Exercise description >> Write out, word for word, the first line of the data below and every line after it through the one containing "Inductive VariableType := CONTINUOUS".
= Beginning of Section =
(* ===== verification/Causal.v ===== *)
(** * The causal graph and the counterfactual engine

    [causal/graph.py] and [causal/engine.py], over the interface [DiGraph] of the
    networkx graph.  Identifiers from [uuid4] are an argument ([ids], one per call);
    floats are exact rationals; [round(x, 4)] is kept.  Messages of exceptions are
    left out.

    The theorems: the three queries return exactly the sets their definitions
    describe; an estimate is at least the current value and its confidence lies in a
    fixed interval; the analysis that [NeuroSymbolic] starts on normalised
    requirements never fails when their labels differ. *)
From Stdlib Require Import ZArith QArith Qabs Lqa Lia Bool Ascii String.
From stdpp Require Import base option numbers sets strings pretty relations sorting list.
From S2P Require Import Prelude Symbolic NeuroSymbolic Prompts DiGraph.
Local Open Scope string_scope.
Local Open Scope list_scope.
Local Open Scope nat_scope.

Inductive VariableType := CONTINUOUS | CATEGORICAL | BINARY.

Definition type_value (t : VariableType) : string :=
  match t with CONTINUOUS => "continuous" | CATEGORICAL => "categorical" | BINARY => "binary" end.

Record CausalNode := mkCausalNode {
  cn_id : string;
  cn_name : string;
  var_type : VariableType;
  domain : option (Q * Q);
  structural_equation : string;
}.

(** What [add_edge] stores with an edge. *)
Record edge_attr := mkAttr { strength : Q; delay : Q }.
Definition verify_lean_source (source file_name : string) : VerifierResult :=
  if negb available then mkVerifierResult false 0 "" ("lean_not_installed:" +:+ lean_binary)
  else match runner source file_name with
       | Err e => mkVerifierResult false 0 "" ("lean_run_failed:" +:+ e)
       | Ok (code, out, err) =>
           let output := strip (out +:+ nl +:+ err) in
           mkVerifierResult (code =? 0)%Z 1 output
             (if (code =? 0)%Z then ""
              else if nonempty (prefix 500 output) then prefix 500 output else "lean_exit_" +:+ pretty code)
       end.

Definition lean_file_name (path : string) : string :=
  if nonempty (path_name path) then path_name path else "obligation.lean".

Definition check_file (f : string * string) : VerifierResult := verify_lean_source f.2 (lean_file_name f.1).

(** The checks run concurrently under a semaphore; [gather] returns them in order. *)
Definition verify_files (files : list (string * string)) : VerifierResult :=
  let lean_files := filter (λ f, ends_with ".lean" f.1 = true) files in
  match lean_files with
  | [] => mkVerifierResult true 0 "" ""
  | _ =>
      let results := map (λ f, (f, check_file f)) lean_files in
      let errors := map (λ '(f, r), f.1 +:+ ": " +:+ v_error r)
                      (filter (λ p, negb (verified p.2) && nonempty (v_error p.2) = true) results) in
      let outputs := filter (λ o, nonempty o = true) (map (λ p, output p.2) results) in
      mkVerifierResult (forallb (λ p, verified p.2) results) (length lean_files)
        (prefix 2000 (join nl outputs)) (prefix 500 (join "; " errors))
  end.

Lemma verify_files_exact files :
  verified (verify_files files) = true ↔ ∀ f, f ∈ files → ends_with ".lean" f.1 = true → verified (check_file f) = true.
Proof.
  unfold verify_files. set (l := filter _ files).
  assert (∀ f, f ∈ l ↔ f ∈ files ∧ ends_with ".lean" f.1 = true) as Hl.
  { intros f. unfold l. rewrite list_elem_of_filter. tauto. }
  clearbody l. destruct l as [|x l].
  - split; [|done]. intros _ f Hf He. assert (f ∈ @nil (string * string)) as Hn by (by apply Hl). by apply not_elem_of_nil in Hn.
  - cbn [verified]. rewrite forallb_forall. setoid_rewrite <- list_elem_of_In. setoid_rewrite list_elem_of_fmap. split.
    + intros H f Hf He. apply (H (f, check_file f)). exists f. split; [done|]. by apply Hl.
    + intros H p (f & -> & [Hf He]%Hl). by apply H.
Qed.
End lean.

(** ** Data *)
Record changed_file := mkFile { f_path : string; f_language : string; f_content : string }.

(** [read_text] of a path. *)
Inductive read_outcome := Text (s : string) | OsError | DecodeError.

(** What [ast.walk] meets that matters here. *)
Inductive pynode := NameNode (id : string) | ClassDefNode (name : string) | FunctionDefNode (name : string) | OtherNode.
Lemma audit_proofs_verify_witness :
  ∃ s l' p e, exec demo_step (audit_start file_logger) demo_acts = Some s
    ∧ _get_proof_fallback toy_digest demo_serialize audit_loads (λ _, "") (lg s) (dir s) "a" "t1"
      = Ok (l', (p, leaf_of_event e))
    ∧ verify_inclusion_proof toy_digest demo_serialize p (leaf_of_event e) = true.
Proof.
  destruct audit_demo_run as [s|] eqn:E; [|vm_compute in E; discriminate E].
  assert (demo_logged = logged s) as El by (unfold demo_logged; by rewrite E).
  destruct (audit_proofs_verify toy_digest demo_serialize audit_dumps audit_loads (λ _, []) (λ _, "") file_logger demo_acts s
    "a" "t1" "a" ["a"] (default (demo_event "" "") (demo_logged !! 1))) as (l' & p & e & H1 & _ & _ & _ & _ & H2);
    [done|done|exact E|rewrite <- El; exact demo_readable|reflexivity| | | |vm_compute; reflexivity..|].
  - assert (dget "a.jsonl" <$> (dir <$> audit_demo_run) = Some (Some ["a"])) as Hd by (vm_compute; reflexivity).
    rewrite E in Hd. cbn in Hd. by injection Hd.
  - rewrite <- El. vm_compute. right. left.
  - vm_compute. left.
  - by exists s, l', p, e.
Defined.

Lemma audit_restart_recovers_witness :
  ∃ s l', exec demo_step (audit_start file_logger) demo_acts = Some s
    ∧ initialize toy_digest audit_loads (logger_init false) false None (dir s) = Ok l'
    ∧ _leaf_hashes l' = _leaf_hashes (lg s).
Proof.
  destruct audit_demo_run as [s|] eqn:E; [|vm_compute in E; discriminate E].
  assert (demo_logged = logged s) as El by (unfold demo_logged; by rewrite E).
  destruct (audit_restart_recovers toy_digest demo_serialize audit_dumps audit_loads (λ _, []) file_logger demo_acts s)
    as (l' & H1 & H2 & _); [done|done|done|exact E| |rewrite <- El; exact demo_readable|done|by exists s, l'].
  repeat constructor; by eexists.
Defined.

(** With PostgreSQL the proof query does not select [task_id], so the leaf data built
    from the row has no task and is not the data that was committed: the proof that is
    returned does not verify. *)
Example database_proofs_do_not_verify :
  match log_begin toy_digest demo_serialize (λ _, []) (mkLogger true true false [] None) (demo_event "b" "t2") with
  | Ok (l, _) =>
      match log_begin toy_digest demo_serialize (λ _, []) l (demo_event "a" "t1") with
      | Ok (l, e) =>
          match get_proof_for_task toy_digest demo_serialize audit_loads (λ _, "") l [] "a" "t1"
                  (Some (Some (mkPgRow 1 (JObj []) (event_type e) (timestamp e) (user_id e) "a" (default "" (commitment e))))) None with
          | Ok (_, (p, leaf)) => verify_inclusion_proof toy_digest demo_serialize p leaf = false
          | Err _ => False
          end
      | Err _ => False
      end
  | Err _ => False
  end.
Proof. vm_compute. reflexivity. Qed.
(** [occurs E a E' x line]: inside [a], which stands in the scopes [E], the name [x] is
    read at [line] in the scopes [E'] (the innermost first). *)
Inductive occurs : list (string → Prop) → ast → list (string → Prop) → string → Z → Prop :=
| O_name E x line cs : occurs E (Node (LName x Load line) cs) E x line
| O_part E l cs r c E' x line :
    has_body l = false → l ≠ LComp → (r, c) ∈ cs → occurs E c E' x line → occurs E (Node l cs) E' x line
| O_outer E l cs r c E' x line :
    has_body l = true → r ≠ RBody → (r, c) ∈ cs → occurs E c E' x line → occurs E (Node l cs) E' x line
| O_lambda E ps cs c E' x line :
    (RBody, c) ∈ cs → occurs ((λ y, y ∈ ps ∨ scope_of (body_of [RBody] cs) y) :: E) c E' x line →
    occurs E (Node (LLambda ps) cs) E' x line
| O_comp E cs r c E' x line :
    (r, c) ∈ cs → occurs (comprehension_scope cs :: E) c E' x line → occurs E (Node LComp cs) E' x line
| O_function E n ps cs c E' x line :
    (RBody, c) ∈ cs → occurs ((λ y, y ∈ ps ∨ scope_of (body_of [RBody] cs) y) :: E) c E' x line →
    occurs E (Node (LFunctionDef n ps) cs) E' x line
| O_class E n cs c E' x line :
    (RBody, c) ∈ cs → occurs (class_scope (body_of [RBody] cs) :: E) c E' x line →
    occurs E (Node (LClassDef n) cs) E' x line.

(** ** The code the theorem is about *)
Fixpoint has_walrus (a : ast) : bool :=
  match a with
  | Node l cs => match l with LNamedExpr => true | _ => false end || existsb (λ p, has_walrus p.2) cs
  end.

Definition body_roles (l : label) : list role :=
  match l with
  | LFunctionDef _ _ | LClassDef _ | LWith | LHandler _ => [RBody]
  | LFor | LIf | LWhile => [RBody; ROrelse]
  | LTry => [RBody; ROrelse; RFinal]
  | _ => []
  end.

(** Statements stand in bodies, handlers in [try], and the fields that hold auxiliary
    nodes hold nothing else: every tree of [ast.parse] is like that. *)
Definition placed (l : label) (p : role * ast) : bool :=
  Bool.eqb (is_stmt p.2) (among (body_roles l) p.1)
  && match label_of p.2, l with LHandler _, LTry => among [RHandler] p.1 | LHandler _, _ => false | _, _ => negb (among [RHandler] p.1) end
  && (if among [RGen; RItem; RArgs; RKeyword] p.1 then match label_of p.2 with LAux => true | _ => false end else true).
= End of Section =
Task solution >>
(* ===== verification/Causal.v ===== *)
(** * The causal graph and the counterfactual engine

    [causal/graph.py] and [causal/engine.py], over the interface [DiGraph] of the
    networkx graph.  Identifiers from [uuid4] are an argument ([ids], one per call);
    floats are exact rationals; [round(x, 4)] is kept.  Messages of exceptions are
    left out.

    The theorems: the three queries return exactly the sets their definitions
    describe; an estimate is at least the current value and its confidence lies in a
    fixed interval; the analysis that [NeuroSymbolic] starts on normalised
    requirements never fails when their labels differ. *)
From Stdlib Require Import ZArith QArith Qabs Lqa Lia Bool Ascii String.
From stdpp Require Import base option numbers sets strings pretty relations sorting list.
From S2P Require Import Prelude Symbolic NeuroSymbolic Prompts DiGraph.
Local Open Scope string_scope.
Local Open Scope list_scope.
Local Open Scope nat_scope.

Inductive VariableType := CONTINUOUS | CATEGORICAL | BINARY.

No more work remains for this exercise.